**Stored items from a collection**
-- Opening Marker --
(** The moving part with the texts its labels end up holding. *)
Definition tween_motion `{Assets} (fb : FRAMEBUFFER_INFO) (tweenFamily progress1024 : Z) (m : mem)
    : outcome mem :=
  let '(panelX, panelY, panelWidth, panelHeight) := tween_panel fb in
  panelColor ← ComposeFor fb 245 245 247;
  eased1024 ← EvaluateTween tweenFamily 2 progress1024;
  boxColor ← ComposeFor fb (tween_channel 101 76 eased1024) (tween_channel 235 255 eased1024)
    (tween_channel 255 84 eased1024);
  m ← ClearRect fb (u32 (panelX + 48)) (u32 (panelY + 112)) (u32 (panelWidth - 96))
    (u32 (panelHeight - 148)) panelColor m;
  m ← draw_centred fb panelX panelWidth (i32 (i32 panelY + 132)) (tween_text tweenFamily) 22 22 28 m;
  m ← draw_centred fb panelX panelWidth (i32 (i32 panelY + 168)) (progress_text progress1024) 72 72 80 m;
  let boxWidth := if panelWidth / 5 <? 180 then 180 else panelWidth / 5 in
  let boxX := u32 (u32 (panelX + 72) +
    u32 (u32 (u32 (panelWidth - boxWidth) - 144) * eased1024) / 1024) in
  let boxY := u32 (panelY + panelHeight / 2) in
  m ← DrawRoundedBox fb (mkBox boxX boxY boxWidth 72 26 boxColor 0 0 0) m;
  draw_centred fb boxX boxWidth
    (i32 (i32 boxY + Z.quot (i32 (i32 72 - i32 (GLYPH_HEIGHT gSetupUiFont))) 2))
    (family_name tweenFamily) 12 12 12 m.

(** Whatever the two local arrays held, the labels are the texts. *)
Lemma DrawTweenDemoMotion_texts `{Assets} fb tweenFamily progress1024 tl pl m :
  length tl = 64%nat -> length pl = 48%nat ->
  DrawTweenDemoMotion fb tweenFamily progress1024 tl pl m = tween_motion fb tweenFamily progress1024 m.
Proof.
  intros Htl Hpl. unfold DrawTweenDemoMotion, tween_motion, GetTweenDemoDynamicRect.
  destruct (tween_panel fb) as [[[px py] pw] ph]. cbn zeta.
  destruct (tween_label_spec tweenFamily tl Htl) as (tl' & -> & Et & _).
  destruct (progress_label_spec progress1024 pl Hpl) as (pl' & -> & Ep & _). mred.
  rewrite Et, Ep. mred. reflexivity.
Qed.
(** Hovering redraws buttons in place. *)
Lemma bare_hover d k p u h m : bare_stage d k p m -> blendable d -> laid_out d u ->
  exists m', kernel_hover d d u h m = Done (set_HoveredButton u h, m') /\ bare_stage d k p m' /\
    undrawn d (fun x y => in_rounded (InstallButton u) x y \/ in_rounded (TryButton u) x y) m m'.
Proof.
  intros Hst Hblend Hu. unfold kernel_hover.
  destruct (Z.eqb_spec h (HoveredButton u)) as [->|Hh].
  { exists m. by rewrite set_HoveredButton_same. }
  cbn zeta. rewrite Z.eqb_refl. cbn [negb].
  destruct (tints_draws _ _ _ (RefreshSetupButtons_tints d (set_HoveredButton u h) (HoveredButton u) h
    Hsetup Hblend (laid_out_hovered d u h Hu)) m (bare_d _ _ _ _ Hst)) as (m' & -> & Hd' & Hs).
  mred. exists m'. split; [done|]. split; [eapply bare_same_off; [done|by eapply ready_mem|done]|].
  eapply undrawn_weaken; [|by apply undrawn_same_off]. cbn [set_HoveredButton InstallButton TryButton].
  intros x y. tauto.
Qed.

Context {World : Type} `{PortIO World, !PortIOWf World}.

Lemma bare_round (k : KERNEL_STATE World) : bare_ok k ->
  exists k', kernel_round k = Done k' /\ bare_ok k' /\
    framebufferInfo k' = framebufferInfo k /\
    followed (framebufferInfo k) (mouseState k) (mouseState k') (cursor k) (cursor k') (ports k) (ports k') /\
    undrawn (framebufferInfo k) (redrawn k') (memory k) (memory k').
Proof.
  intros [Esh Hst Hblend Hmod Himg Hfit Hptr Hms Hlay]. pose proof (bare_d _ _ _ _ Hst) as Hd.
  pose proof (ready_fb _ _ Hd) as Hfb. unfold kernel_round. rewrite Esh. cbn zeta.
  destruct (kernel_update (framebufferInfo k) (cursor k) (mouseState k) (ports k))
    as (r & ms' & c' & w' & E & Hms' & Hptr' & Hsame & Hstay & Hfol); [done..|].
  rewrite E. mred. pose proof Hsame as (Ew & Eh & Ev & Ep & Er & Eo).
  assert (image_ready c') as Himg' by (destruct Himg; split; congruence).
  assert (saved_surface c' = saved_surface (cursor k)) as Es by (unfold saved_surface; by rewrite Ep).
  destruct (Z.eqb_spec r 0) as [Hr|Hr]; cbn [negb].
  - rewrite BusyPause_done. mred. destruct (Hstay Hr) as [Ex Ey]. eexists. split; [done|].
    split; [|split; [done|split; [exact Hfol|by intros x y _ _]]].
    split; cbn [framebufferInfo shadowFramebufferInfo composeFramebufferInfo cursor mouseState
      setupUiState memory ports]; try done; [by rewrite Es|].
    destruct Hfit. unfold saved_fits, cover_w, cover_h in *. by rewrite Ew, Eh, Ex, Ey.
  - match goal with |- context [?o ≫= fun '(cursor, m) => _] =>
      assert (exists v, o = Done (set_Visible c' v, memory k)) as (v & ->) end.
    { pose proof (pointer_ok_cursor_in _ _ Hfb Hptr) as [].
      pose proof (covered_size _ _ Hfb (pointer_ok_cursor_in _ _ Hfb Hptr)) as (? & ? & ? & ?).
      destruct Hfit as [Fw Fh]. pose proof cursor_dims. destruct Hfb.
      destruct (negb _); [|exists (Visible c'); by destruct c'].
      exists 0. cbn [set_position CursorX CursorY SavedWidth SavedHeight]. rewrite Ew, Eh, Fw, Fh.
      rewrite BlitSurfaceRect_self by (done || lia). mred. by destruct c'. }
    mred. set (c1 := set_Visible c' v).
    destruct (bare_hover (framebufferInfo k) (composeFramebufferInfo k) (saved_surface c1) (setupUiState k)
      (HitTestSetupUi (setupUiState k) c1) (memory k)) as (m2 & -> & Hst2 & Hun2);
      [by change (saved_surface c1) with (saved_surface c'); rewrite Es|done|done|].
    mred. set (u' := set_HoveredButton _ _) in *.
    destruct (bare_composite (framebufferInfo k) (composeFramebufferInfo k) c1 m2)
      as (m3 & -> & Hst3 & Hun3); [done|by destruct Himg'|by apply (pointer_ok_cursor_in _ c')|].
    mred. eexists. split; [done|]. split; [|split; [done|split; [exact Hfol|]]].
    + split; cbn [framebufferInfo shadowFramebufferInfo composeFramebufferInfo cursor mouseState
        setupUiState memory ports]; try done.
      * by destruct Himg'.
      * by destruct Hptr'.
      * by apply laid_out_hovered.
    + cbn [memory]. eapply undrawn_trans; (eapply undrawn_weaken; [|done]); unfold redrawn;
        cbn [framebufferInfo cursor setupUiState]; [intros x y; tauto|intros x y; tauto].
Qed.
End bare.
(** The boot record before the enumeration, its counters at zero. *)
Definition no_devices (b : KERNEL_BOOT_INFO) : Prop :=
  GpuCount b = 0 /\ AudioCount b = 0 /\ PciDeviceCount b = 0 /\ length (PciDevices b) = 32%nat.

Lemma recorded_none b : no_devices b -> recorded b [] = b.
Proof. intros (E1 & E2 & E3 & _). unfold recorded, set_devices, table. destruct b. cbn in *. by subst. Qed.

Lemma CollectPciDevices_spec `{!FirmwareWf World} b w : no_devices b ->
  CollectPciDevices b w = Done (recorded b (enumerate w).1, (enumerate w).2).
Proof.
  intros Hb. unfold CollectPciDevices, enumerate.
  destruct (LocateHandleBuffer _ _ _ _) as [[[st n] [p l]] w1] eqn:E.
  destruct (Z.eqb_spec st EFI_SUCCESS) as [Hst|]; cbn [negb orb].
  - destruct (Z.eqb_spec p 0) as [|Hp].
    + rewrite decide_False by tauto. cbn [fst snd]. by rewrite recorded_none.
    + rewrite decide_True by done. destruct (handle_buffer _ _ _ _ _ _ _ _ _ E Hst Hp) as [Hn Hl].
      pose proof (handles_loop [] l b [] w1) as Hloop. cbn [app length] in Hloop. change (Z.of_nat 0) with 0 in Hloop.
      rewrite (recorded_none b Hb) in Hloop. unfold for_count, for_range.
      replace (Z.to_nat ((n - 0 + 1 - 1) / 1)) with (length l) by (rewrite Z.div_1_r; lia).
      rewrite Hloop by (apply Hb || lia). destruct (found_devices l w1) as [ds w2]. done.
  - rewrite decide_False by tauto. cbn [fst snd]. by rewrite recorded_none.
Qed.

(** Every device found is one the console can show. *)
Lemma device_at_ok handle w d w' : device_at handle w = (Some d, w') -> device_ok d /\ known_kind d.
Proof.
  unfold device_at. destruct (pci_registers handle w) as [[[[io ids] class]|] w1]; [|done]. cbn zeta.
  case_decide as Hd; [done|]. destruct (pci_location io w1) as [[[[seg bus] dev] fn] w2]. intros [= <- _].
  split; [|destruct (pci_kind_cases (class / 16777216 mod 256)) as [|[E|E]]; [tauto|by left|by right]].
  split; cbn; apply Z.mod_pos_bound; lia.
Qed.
-- Closing Marker --
**Task brief**
Reproduce only the lines above spanning from the line containing "mred. set (u'" through the line containing "(** The boot", word for word.

**Reply**
    mred. set (u' := set_HoveredButton _ _) in *.
    destruct (bare_composite (framebufferInfo k) (composeFramebufferInfo k) c1 m2)
      as (m3 & -> & Hst3 & Hun3); [done|by destruct Himg'|by apply (pointer_ok_cursor_in _ c')|].
    mred. eexists. split; [done|]. split; [|split; [done|split; [exact Hfol|]]].
    + split; cbn [framebufferInfo shadowFramebufferInfo composeFramebufferInfo cursor mouseState
        setupUiState memory ports]; try done.
      * by destruct Himg'.
      * by destruct Hptr'.
      * by apply laid_out_hovered.
    + cbn [memory]. eapply undrawn_trans; (eapply undrawn_weaken; [|done]); unfold redrawn;
        cbn [framebufferInfo cursor setupUiState]; [intros x y; tauto|intros x y; tauto].
Qed.
End bare.
(** The boot record before the enumeration, its counters at zero. *)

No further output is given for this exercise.